## Task directions
Please give back the listing below in full. Change nothing.

## Data
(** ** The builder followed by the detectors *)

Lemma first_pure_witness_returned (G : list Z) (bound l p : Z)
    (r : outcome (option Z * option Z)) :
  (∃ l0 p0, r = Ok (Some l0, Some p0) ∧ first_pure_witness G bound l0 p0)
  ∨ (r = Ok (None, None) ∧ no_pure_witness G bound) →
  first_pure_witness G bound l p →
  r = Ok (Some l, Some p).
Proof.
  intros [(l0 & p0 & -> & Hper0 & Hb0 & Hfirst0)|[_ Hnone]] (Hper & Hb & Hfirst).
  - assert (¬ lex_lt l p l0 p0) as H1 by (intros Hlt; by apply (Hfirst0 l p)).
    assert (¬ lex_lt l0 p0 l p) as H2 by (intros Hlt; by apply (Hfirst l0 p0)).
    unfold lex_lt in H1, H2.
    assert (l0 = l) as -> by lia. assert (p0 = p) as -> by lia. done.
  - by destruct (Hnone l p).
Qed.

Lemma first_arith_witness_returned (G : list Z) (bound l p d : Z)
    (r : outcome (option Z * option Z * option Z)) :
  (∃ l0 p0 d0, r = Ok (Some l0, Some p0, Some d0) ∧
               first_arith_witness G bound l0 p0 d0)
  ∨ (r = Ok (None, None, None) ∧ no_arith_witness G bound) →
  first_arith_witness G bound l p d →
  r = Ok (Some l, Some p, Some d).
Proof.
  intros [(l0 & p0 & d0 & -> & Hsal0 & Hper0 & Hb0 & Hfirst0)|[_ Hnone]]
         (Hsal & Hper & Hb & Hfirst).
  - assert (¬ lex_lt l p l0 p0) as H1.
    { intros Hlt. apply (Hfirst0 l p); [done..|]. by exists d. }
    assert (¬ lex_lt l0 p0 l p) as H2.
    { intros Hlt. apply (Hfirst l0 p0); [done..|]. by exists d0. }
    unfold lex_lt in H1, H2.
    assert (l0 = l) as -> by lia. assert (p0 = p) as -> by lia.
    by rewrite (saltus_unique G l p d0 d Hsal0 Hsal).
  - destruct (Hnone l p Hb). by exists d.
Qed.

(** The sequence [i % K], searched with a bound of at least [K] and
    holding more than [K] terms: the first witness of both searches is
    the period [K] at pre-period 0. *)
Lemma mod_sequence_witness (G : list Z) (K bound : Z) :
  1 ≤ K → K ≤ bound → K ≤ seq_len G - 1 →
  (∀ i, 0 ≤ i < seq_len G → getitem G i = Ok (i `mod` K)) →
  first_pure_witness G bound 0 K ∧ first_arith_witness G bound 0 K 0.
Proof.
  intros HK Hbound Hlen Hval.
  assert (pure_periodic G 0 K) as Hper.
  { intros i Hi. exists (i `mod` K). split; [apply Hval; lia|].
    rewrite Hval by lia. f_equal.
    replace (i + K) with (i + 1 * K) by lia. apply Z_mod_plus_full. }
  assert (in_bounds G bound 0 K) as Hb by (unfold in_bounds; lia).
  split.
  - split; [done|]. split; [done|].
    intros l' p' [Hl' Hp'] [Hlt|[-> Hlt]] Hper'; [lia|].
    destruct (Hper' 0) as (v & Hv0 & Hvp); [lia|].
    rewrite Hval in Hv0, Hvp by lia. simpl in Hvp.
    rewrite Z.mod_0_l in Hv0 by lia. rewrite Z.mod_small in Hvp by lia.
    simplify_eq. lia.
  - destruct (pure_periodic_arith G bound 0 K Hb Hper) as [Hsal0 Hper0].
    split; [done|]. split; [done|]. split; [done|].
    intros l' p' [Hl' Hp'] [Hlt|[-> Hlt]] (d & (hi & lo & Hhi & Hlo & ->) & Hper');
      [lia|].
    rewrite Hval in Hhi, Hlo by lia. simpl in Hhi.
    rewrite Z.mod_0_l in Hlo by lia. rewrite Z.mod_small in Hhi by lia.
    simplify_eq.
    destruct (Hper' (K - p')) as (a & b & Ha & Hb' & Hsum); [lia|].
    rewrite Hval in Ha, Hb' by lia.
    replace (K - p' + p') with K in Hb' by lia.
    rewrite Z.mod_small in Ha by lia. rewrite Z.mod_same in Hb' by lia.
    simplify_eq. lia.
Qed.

## Response for this exercise
(** ** The builder followed by the detectors *)

Lemma first_pure_witness_returned (G : list Z) (bound l p : Z)
    (r : outcome (option Z * option Z)) :
  (∃ l0 p0, r = Ok (Some l0, Some p0) ∧ first_pure_witness G bound l0 p0)
  ∨ (r = Ok (None, None) ∧ no_pure_witness G bound) →
  first_pure_witness G bound l p →
  r = Ok (Some l, Some p).
Proof.
  intros [(l0 & p0 & -> & Hper0 & Hb0 & Hfirst0)|[_ Hnone]] (Hper & Hb & Hfirst).
  - assert (¬ lex_lt l p l0 p0) as H1 by (intros Hlt; by apply (Hfirst0 l p)).
    assert (¬ lex_lt l0 p0 l p) as H2 by (intros Hlt; by apply (Hfirst l0 p0)).
    unfold lex_lt in H1, H2.
    assert (l0 = l) as -> by lia. assert (p0 = p) as -> by lia. done.
  - by destruct (Hnone l p).
Qed.

Lemma first_arith_witness_returned (G : list Z) (bound l p d : Z)
    (r : outcome (option Z * option Z * option Z)) :
  (∃ l0 p0 d0, r = Ok (Some l0, Some p0, Some d0) ∧
               first_arith_witness G bound l0 p0 d0)
  ∨ (r = Ok (None, None, None) ∧ no_arith_witness G bound) →
  first_arith_witness G bound l p d →
  r = Ok (Some l, Some p, Some d).
Proof.
  intros [(l0 & p0 & d0 & -> & Hsal0 & Hper0 & Hb0 & Hfirst0)|[_ Hnone]]
         (Hsal & Hper & Hb & Hfirst).
  - assert (¬ lex_lt l p l0 p0) as H1.
    { intros Hlt. apply (Hfirst0 l p); [done..|]. by exists d. }
    assert (¬ lex_lt l0 p0 l p) as H2.
    { intros Hlt. apply (Hfirst l0 p0); [done..|]. by exists d0. }
    unfold lex_lt in H1, H2.
    assert (l0 = l) as -> by lia. assert (p0 = p) as -> by lia.
    by rewrite (saltus_unique G l p d0 d Hsal0 Hsal).
  - destruct (Hnone l p Hb). by exists d.
Qed.

(** The sequence [i % K], searched with a bound of at least [K] and
    holding more than [K] terms: the first witness of both searches is
    the period [K] at pre-period 0. *)
Lemma mod_sequence_witness (G : list Z) (K bound : Z) :
  1 ≤ K → K ≤ bound → K ≤ seq_len G - 1 →
  (∀ i, 0 ≤ i < seq_len G → getitem G i = Ok (i `mod` K)) →
  first_pure_witness G bound 0 K ∧ first_arith_witness G bound 0 K 0.
Proof.
  intros HK Hbound Hlen Hval.
  assert (pure_periodic G 0 K) as Hper.
  { intros i Hi. exists (i `mod` K). split; [apply Hval; lia|].
    rewrite Hval by lia. f_equal.
    replace (i + K) with (i + 1 * K) by lia. apply Z_mod_plus_full. }
  assert (in_bounds G bound 0 K) as Hb by (unfold in_bounds; lia).
  split.
  - split; [done|]. split; [done|].
    intros l' p' [Hl' Hp'] [Hlt|[-> Hlt]] Hper'; [lia|].
    destruct (Hper' 0) as (v & Hv0 & Hvp); [lia|].
    rewrite Hval in Hv0, Hvp by lia. simpl in Hvp.
    rewrite Z.mod_0_l in Hv0 by lia. rewrite Z.mod_small in Hvp by lia.
    simplify_eq. lia.
  - destruct (pure_periodic_arith G bound 0 K Hb Hper) as [Hsal0 Hper0].
    split; [done|]. split; [done|]. split; [done|].
    intros l' p' [Hl' Hp'] [Hlt|[-> Hlt]] (d & (hi & lo & Hhi & Hlo & ->) & Hper');
      [lia|].
    rewrite Hval in Hhi, Hlo by lia. simpl in Hhi.
    rewrite Z.mod_0_l in Hlo by lia. rewrite Z.mod_small in Hhi by lia.
    simplify_eq.
    destruct (Hper' (K - p')) as (a & b & Ha & Hb' & Hsum); [lia|].
    rewrite Hval in Ha, Hb' by lia.
    replace (K - p' + p') with K in Hb' by lia.
    rewrite Z.mod_small in Ha by lia. rewrite Z.mod_same in Hb' by lia.
    simplify_eq. lia.
Qed.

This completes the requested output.